Les films d’horreur sont rarement les chouchous des critiques. Malgré cela, Le Babook est devenu l’un des films les plus appréciés des années 2010. Le directeur de Le Babook était autrefois convaincu que le film était un échec. Aujourd’hui, elle a une perspective différente.

Jennifer Kent est une réalisatrice connue avant tout pour Le Babook. Lors d’une interview avec Variety en 2024, elle a évoqué la première du film au Sundance Film Festival. Alors que de nombreux cinéastes seraient ravis d’assister à Sundance, ce fut une expérience angoissante pour Kent.

«C’était pour moi un moment hyper conscient : ‘Pourquoi cette femme tousse-t-elle ?’ Pourquoi y a-t-il tant de silence ?’ », se souvient Kent. « Genre, de quoi est-ce que je veux qu’ils parlent à travers le film ? Puis, à la fin du film, la femme devant moi a dit : « Eh bien, c’était de la merde ». Je me souviens m’être complètement arrêté et avoir pensé : « Oh, j’ai fait une grosse dinde ». Parce que vous entendez un commentaire comme celui-là, et je me suis dit : « C’est unanime. »

Où s’est déroulée la carrière de Jennifer Kent après son grand film

Par la suite, les sentiments de Kent à propos de son film phare ont changé. « Je suis extrêmement reconnaissante envers ce film », a-t-elle déclaré. « Je n’ai pas tendance à regarder en arrière une fois que j’ai terminé un film. C’est fait. J’y mets tout ce que j’ai et je veux avancer. Je n’y ai donc pas beaucoup réfléchi, mais je suis vraiment reconnaissant.

« Je pense aussi que c’est un peu une loterie avec les films », a-t-elle déclaré. « Quelqu’un peut faire un premier film brillant, et pour une raison ou pour une autre, il ne tombe pas au bon moment et n’obtient pas cette couverture médiatique. J’ai donc eu beaucoup de chance.

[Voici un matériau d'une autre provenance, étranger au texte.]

(* ===== verification/Json.v ===== *)
(** * JSON values

    The values [JSON.parse] yields, with the accessors the response parsers and
    the stores use on [unknown] data.  Numbers are integers: every numeric field
    the agent sends or the app stores is an integral count, size, code or time.
    A missing property ([undefined]) is [None].  The text codec itself is a class
    whose law is that parsing what was stringified gives the value back. *)

From Stdlib Require Import ZArith Lia Bool.
From Stdlib Require List.
From S2P Require Import Prelude JsCollections JsString.

Inductive json : Type :=
| JNull
| JBool (b : bool)
| JNum (n : Z)
| JStr (s : jstr)
| JArr (l : list json)
| JObj (fields : list (jstr * json)).

(** Induction through arrays and objects. *)
Section JsonInd.
Variable P : json -> Prop.
Hypothesis Hnull : P JNull.
Hypothesis Hbool : forall b, P (JBool b).
Hypothesis Hnum : forall n, P (JNum n).
Hypothesis Hstr : forall s, P (JStr s).
Hypothesis Harr : forall l, Forall P l -> P (JArr l).
Hypothesis Hobj : forall fs, Forall (fun kv => P kv.2) fs -> P (JObj fs).

Fixpoint json_ind' (j : json) : P j :=
  match j with
  | JNull => Hnull
  | JBool b => Hbool b
  | JNum n => Hnum n
  | JStr s => Hstr s
  | JArr l => Harr l ((fix go l := match l return Forall P l with
                                   | [] => Forall_nil_2 _
                                   | x :: r => Forall_cons_2 _ _ _ (json_ind' x) (go r)
                                   end) l)
  | JObj fs => Hobj fs ((fix go fs := match fs return Forall (fun kv => P kv.2) fs with
                                      | [] => Forall_nil_2 _
                                      | kv :: r => Forall_cons_2 _ _ _ (json_ind' kv.2) (go r)
                                      end) fs)
  end.
End JsonInd.

(** ** Accessors on [unknown] values *)

(** [j[k]] on an object; [undefined] is [None]. *)
Definition field (k : jstr) (fs : list (jstr * json)) : option json := map_get k fs.

(** [typeof v === 'string' ? v : undefined]. *)
Definition as_str (v : option json) : option jstr :=
  match v with Some (JStr s) => Some s | _ => None end.
Definition as_num (v : option json) : option Z :=
  match v with Some (JNum n) => Some n | _ => None end.
Definition as_bool (v : option json) : option bool :=
  match v with Some (JBool b) => Some b | _ => None end.
(** [typeof v === 'boolean' ? v : d]. *)
Definition bool_or (d : bool) (v : option json) : bool := default d (as_bool v).
Definition str_or (d : jstr) (v : option json) : jstr := default d (as_str v).
Definition num_or (d : Z) (v : option json) : Z := default d (as_num v).
(** The string when present and not empty. *)
Definition nonEmpty (v : option json) : option jstr :=
  match as_str v with Some [] => None | o => o end.
(** The elements when the value is an array, else none. *)
Definition as_arr (v : option json) : list json :=
  match v with Some (JArr l) => l | _ => [] end.
Definition is_array (v : json) : bool := match v with JArr _ => true | _ => false end.
(** [typeof v === 'object' && v !== null && !Array.isArray(v) ? v : {}]. *)
Definition obj (v : json) : list (jstr * json) :=
  match v with JObj fs => fs | _ => [] end.
(** The strings of an array, other elements dropped. *)
Fixpoint strings_of (l : list json) : list jstr :=
  match l with
  | [] => []
  | JStr s :: r => s :: strings_of r
  | _ :: r => strings_of r
  end.

Lemma strings_of_map l : strings_of (JStr <$> l) = l.
Proof. induction l as [|x l IH]; [done|]. csimpl. by rewrite IH. Qed.

(** ** The text codec *)

(** An object has each key once; its fields are listed in the order the engine keeps. *)
Fixpoint json_wf (j : json) : bool :=
  match j with
  | JArr l => (fix go l := match l with [] => true | x :: r => json_wf x && go r end) l
  | JObj fs => bool_decide (NoDup (keys fs)) &&
               (fix go fs := match fs with [] => true | kv :: r => json_wf kv.2 && go r end) fs
  | _ => true
  end.

Lemma json_wf_arr l : json_wf (JArr l) = List.forallb json_wf l.
Proof. simpl. induction l; simpl; by f_equal. Qed.
Lemma strings_wf (l : list jstr) : json_wf (JArr (JStr <$> l)) = true.
Proof. rewrite json_wf_arr. by induction l. Qed.
Lemma json_wf_obj fs : json_wf (JObj fs) = bool_decide (NoDup (keys fs)) && List.forallb (fun kv => json_wf kv.2) fs.
Proof. done. Qed.

Class JsonCodec := {
  json_parse : jstr -> option json;      (** [None]: [JSON.parse] throws *)
  json_stringify : json -> jstr;
  json_roundtrip : forall j, json_wf j = true -> json_parse (json_stringify j) = Some j;
  json_parse_empty : json_parse [] = None;  (** an empty text is a syntax error *)
  json_parse_wf : forall s j, json_parse s = Some j -> json_wf j = true   (** a repeated key is kept once *)
}.

Lemma json_stringify_nonempty `{JsonCodec} j : json_wf j = true -> json_stringify j <> [].
Proof. intros Hj E. apply json_roundtrip in Hj. rewrite E, json_parse_empty in Hj. done. Qed.

(** [try { JSON.parse(s) } catch { undefined }]. *)
Definition safeParse `{JsonCodec} (s : jstr) : option json := json_parse s.

(** *** A codec satisfying the law: a tagged prefix code *)

Fixpoint json_size (j : json) : nat :=
  match j with
  | JArr l => S ((fix go l := match l with [] => 0 | x :: r => json_size x + go r end) l)
  | JObj fs => S ((fix go fs := match fs with [] => 0 | kv :: r => json_size kv.2 + go r end) fs)
  | _ => 1
  end%nat.
Definition ser_str (s : jstr) : jstr := Z.of_nat (length s) :: s.
Fixpoint ser (j : json) : jstr :=
  match j with
  | JNull => [0]
  | JBool b => [1; if b then 1 else 0]
  | JNum n => [2; n]
  | JStr s => 3 :: ser_str s
  | JArr l => 4 :: Z.of_nat (length l) :: (fix go l := match l with [] => [] | x :: r => ser x ++ go r end) l
  | JObj fs => 5 :: Z.of_nat (length fs) ::
               (fix go fs := match fs with [] => [] | kv :: r => ser_str kv.1 ++ ser kv.2 ++ go r end) fs
  end.
Definition de_str (t : jstr) : option (jstr * jstr) :=
  match t with n :: r => Some (take (Z.to_nat n) r, drop (Z.to_nat n) r) | [] => None end.
Section Repeat.
Context {A : Type} (p : jstr -> option (A * jstr)).
Fixpoint de_many (n : nat) (t : jstr) : option (list A * jstr) :=
  match n with
  | O => Some ([], t)
  | S m => '(x, t1) ← p t; '(xs, t2) ← de_many m t1; Some (x :: xs, t2)
  end.
End Repeat.
Fixpoint de (k : nat) (t : jstr) : option (json * jstr) :=
  match k with
  | O => None
  | S k' =>
      match t with
      | 0 :: r => Some (JNull, r)
      | 1 :: b :: r => Some (JBool (b =? 1), r)
      | 2 :: n :: r => Some (JNum n, r)
      | 3 :: r => '(s, r') ← de_str r; Some (JStr s, r')
      | 4 :: n :: r => '(l, r') ← de_many (de k') (Z.to_nat n) r; Some (JArr l, r')
      | 5 :: n :: r =>
          '(l, r') ← de_many (fun t => '(s, t1) ← de_str t; '(v, t2) ← de k' t1; Some ((s, v), t2)) (Z.to_nat n) r;
          Some (JObj l, r')
      | _ => None
      end
  end.

Lemma de_str_ser s rest : de_str (ser_str s ++ rest) = Some (s, rest).
Proof. unfold de_str, ser_str. simpl. rewrite Nat2Z.id, take_app_length, drop_app_length. done. Qed.
Lemma de_ser j : forall k rest, (json_size j <= k)%nat -> de k (ser j ++ rest) = Some (j, rest).
Proof.
  induction j as [|b|n|s|l IH|fs IH] using json_ind'; intros k rest Hk; (destruct k as [|k]; [simpl in Hk; lia|]).
  - done.
  - by destruct b.
  - done.
  - cbn [ser app de]. by rewrite de_str_ser.
  - cbn [ser app de]. rewrite Nat2Z.id. cbn [json_size] in Hk. apply le_S_n in Hk.
    match goal with |- context [de_many ?p ?n ?t] => assert (de_many p n t = Some (l, rest)) as -> end; [|done].
    induction IH as [|x r Hx _ IHl]; [done|]. cbn [length de_many].
    rewrite <- app_assoc, Hx by lia. cbn [mbind option_bind]. by rewrite IHl by lia.
  - cbn [ser app de]. rewrite Nat2Z.id. cbn [json_size] in Hk. apply le_S_n in Hk.
    match goal with |- context [de_many ?p ?n ?t] => assert (de_many p n t = Some (fs, rest)) as -> end; [|done].
    induction IH as [|[s x] r Hx _ IHl]; [done|]. cbn [length de_many fst snd] in *.
    rewrite <- !app_assoc, de_str_ser. cbn [mbind option_bind]. rewrite Hx by lia. cbn [mbind option_bind].
    by rewrite IHl by lia.
Qed.
Lemma json_size_ser j : (json_size j <= length (ser j))%nat.
Proof.
  induction j as [|b|n|s|l IH|fs IH] using json_ind'; cbn [json_size ser length]; try lia; apply le_n_S.
  - transitivity (length ((fix go l := match l with [] => [] | x :: r => ser x ++ go r end) l)); [|lia].
    induction IH as [|x r Hx _ IHl]; [done|]. rewrite length_app. lia.
  - transitivity (length ((fix go fs := match fs with [] => [] | kv :: r => ser_str kv.1 ++ ser kv.2 ++ go r end) fs)); [|lia].
    induction IH as [|x r Hx _ IHl]; [done|]. rewrite !length_app. lia.
Qed.
Definition plain_parse (t : jstr) : option json :=
  match de (length t) t with Some (j, []) => if json_wf j then Some j else None | _ => None end.
Lemma plain_roundtrip j : json_wf j = true -> plain_parse (ser j) = Some j.
Proof.
  intros H. unfold plain_parse. rewrite <- (app_nil_r (ser j)) at 2. by rewrite de_ser, H by apply json_size_ser.
Qed.
Lemma plain_parse_wf t j : plain_parse t = Some j -> json_wf j = true.
Proof.
  unfold plain_parse. destruct (de (length t) t) as [[j' [|]]|]; [|done..]. destruct (json_wf j') eqn:E; [|done]. by intros [= <-].
Qed.
Definition plain_codec : JsonCodec :=
  {| json_parse := plain_parse; json_stringify := ser; json_roundtrip := plain_roundtrip; json_parse_empty := eq_refl;
     json_parse_wf := plain_parse_wf |}.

Après Le Babook a conquis le monde, Kent, originaire d’Australie, a réalisé la pièce d’époque se déroulant en Australie Le Rossignol. Si ce dernier film a été apprécié des critiques, peu de gens l’ont vu. Malheureusement, seul un petit nombre de téléspectateurs non australiens s’intéressent à l’histoire australienne. D’une certaine manière, Le Rossignol est le contraire de Le Babookdont les origines australiennes sont fortuites.

Depuis, elle a réalisé un épisode de Cabinet de curiosités de Guillermo del Toro intitulé «Le murmure». Elle a fait profil bas, ce qui est dommage, car Le Babook est l’un des rares films d’horreur bien-aimés réalisés par une femme. Kent prévoit de réaliser une série se déroulant au XVIIIe siècle et inspirée du côté le plus sombre de la mythologie irlandaise. Espérons qu’elle parviendra à faire décoller le projet.

Comment ‘The Babadook’ s’est produit

Selon Billetterie Mojo, Le Babook a gagné une somme dérisoire lors de son week-end d’ouverture : 964 413 $. À l’échelle internationale, le film a rapporté 9 529 469 $, pour un montant brut de plus de 10 millions de dollars. C’est un chiffre d’affaires impressionnant pour un petit film indépendant.

Depuis lors, Le Babook est devenu l’un des films d’horreur les plus célèbres des années 2010. Le film a inspiré une analyse sérieuse ainsi que de nombreux mèmes ironiques. Après Le Babook est sorti, la fiction d’horreur a commencé à se concentrer sur des figures maternelles désarticulées, comme dans Héréditaire et la vidéo virale « Images inédites d’un ours ».

Peut-être que Kent n’a pas toujours été fier du film. Mais à la fin, c’est un certain démon coiffé d’un haut-de-forme qui a eu le dernier mot.